When you reach the line in the data below that contains "(** ** Sorting", please start repeating lines exactly, and stop after the line that contains "(** The lines around [writeCSVline]. *)", repeating nothing else.

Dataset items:
== Segment start ==
(* ===== verification/BlockOps.v ===== *)
(** * What the consensus modules share

    [pbftInside_module.go], [pbftInside_moduleBroker.go], [pbftInside_moduleCLPA.go]
    and their outside counterparts repeat the same code on blocks; it is modelled
    once here, for any module state [M], and the module files put it together.

    The transactions of a committed block are pointers: setting [Relayed] changes
    the block body, the relay pool and the report at once.  The loop below returns
    the changed body, which also becomes the body of the current block when that
    block was accepted.  [PrintBlockChain], logs and CSV lines are left out; the
    pool lock that the CSV line takes is kept. *)

From S2P Require Import Prelude Params Core Message External Storage Chain MerkleProof Pbft.

Section block_ops.
Context {PA : Params} {EX : External} {M : Type}.
Implicit Type p : PbftNode M.

(** ** Proposing and checking blocks *)

Definition propose_block (now : Time) p : go (bool * option Request * PbftNode M) :=
  '(block, bc) ← GenerateBlock now (i32 (pn_NodeID p)) (CurChain p);
  Ret (true, Some (mkRequest BlockRequest (enc block) now), p <| CurChain := bc |>).

(** A nil pointer is dereferenced by a panic. *)
Definition deref {A} (o : option A) : go A := or_panic "nil pointer dereference" o.

Definition pool_request (ppmsg : PrePrepare) p : PbftNode M :=
  p <| requestPool ::= <[pp_Digest ppmsg := pp_RequestMsg ppmsg]> |>.

Definition check_block (ppmsg : PrePrepare) p : go (bool * PbftNode M) :=
  r ← deref (pp_RequestMsg ppmsg);
  block ← DecodeB (r_Content r);
  if negb (IsValidBlock (CurChain p) block) then Ret (false, p)
  else Ret (true, pool_request ppmsg p).

(** [p.requestPool[digest]] dereferenced: nil for a missing key. *)
Definition pooled (d : bytes) p : go Request := deref (mjoin (requestPool p !! d)).

Definition add_block (block : Block) p : go (PbftNode M) :=
  bc ← AddBlock block (CurChain p); Ret (p <| CurChain := bc |>).

(** ** Sorting a committed block, for relaying *)

Record sorted := mkSorted {
  so_body : list Transaction;
  so_inner : list Transaction;
  so_relay1 : list Transaction;
  so_relay2 : list Transaction;
  so_pool : TxPool
}.
#[export] Instance sorted_eta : Eta sorted := λ s,
  mkSorted (so_body s) (so_inner s) (so_relay1 s) (so_relay2 s) (so_pool s).

Definition sort_body_tx (bc : BlockChain) (shard : Z) (s : sorted) (tx : Transaction) : go sorted :=
  ssid ← Get_PartitionMap bc (tx_Sender tx);
  rsid ← Get_PartitionMap bc (tx_Recipient tx);
  if negb (tx_Relayed tx) && negb (ssid =? shard) then Panic "incorrect tx"
  else if tx_Relayed tx && negb (rsid =? shard) then Panic "incorrect tx"
  else if negb (rsid =? shard) then
    let tx := tx <| tx_Relayed := true |> in
    pool ← AddRelayTx tx rsid (so_pool s);
    Ret (s <| so_body ::= λ l, l ++ [tx] |> <| so_relay1 ::= λ l, l ++ [tx] |> <| so_pool := pool |>)
  else
    let s := s <| so_body ::= λ l, l ++ [tx] |> in
    if tx_Relayed tx then Ret (s <| so_relay2 ::= λ l, l ++ [tx] |>)
    else Ret (s <| so_inner ::= λ l, l ++ [tx] |>).

(** From a new, empty relay pool. *)
Definition sort_body (bc : BlockChain) (shard : Z) (body : list Transaction) : go sorted :=
  go_fold (sort_body_tx bc shard)
    (mkSorted [] [] [] [] ((bc_Txpool bc) <| RelayPool := Some ∅ |>)) body.

(** The supervisor is told what was executed. *)
Definition send_report (bim : BlockInfoMsg) p : PbftNode M :=
  TcpDial (MBlockInfo bim) (ip_of SupervisorShard 0 p) p.

(** The lines around [writeCSVline]. *)
Definition csv_lock p : go (PbftNode M) :=
  pool ← GetLocked (bc_Txpool (CurChain p));
  pool ← GetUnlocked pool;
  Ret (p <| CurChain ::= λ bc, bc <| bc_Txpool := pool |> |>).

(** The leader's part of [HandleinCommit]; [accepted]: the block became the current
    one.  [epoch] is reported only. *)
Definition relay_block (now : Time) (epoch : Z) (r : Request) (block : Block) (accepted : bool) p
    : go (PbftNode M) :=
  s ← sort_body (CurChain p) (pn_ShardID p) (b_Body block);
  let block := block <| b_Body := so_body s |> in
  let p := p <| CurChain ::= λ bc, bc <| bc_Txpool := so_pool s |> |> in
  let p := if accepted then p <| CurChain ::= λ bc, bc <| bc_CurrentBlock := block |> |> else p in
  p ← (if RelayWithMerkleProof =? 1 then RelayWithProofSend block p else RelayMsgSend p);
  csv_lock (send_report
    (mkBlockInfo (len (b_Body block)) (so_inner s) epoch (r_ReqTime r) now (pn_ShardID p)
       (so_relay1 s) (so_relay2 s) [] []) p).

(** The commit of a block request in the modules that relay. *)
Definition commit_relay_block (now : Time) (epoch : Z) (r : Request) p : go (bool * PbftNode M) :=
  block ← DecodeB (r_Content r);
  let accepted := bool_decide (fits (CurChain p) block) in
  p ← add_block block p;
  if is_leader p then
    p ← relay_block now epoch r block accepted p; Ret (true, p)
  else Ret (true, p).

(** ** Old requests *)

(** [for height := first; height <= last; height++] over [rs[height-first]]; with
    [last = 2^64 - 1] the counter wraps round and the index runs over. *)
Definition each_height (f : PbftNode M → option Request → go (PbftNode M))
    (first last : Z) (rs : list (option Request)) p : go (PbftNode M) :=
  if last <? first then Ret p
  else
    p ← go_fold f p (take (Z.to_nat (last - first + 1)) rs);
    if (len rs <? last - first + 1) || (last =? 2 ^ 64 - 1) then Panic "index out of range" else Ret p.

(** A block request adds its block; [other] handles the other types. *)
Definition add_request (other : Request → PbftNode M → go (PbftNode M)) p (r : option Request)
    : go (PbftNode M) :=
  r ← deref r;
  if String.eqb (r_RequestType r) BlockRequest then
    b ← DecodeB (r_Content r); add_block b p
  else other r p.

Definition catch_up (other : Request → PbftNode M → go (PbftNode M)) (som : SendOldMessage) p
    : go (bool * PbftNode M) :=
  p ← each_height (add_request other) (so_SeqStartHeight som) (so_SeqEndHeight som) (so_OldRequest som) p;
  Ret (true, p <| sequenceID := u64 (so_SeqEndHeight som + 1) |>).

(** ** Messages of other shards *)

Definition add_to_pool (now : Time) (txs : list Transaction) p : go (PbftNode M) :=
  bc ← SendTx2Pool now txs (CurChain p); Ret (p <| CurChain := bc |>).

Definition handleRelay (now : Time) (relay : Relay) p : go (PbftNode M) :=
  p ← add_to_pool now (rl_Txs relay) p;
  Ret (p <| seqIDMap ::= <[rl_SenderShardID relay := rl_SenderSeq relay]> |>).

(** The loop over the proofs stops at the first that fails. *)
Fixpoint all_correct (txs : list Transaction) (proofs : list TxProofResult) : go bool :=
  match txs with
  | [] => Ret true
  | tx :: txs =>
      match proofs with
      | [] => Panic "index out of range"
      | pr :: proofs =>
          ok ← TxProofVerify (tx_TxHash tx) pr;
          if (ok : bool) then all_correct txs proofs else Ret false
      end
  end.

Definition handleRelayWithProof (now : Time) (rwp : RelayWithProof) p : go (PbftNode M) :=
  isAllCorrect ← all_correct (rp_Txs rwp) (rp_TxProofs rwp);
  p ← (if isAllCorrect : bool then add_to_pool now (rp_Txs rwp) p else Ret p);
  Ret (p <| seqIDMap ::= <[rp_SenderShardID rwp := rp_SenderSeq rwp]> |>).

Definition handleInjectTx (now : Time) (it : InjectTxs) p : go (PbftNode M) :=
  add_to_pool now (it_Txs it) p.

End block_ops.

#[global] Arguments sort_body : simpl never.
#[global] Arguments catch_up : simpl never.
== Segment end ==
• EXERCISE RESPONSE:
(** ** Sorting a committed block, for relaying *)

Record sorted := mkSorted {
  so_body : list Transaction;
  so_inner : list Transaction;
  so_relay1 : list Transaction;
  so_relay2 : list Transaction;
  so_pool : TxPool
}.
#[export] Instance sorted_eta : Eta sorted := λ s,
  mkSorted (so_body s) (so_inner s) (so_relay1 s) (so_relay2 s) (so_pool s).

Definition sort_body_tx (bc : BlockChain) (shard : Z) (s : sorted) (tx : Transaction) : go sorted :=
  ssid ← Get_PartitionMap bc (tx_Sender tx);
  rsid ← Get_PartitionMap bc (tx_Recipient tx);
  if negb (tx_Relayed tx) && negb (ssid =? shard) then Panic "incorrect tx"
  else if tx_Relayed tx && negb (rsid =? shard) then Panic "incorrect tx"
  else if negb (rsid =? shard) then
    let tx := tx <| tx_Relayed := true |> in
    pool ← AddRelayTx tx rsid (so_pool s);
    Ret (s <| so_body ::= λ l, l ++ [tx] |> <| so_relay1 ::= λ l, l ++ [tx] |> <| so_pool := pool |>)
  else
    let s := s <| so_body ::= λ l, l ++ [tx] |> in
    if tx_Relayed tx then Ret (s <| so_relay2 ::= λ l, l ++ [tx] |>)
    else Ret (s <| so_inner ::= λ l, l ++ [tx] |>).

(** From a new, empty relay pool. *)
Definition sort_body (bc : BlockChain) (shard : Z) (body : list Transaction) : go sorted :=
  go_fold (sort_body_tx bc shard)
    (mkSorted [] [] [] [] ((bc_Txpool bc) <| RelayPool := Some ∅ |>)) body.

(** The supervisor is told what was executed. *)
Definition send_report (bim : BlockInfoMsg) p : PbftNode M :=
  TcpDial (MBlockInfo bim) (ip_of SupervisorShard 0 p) p.

(** The lines around [writeCSVline]. *)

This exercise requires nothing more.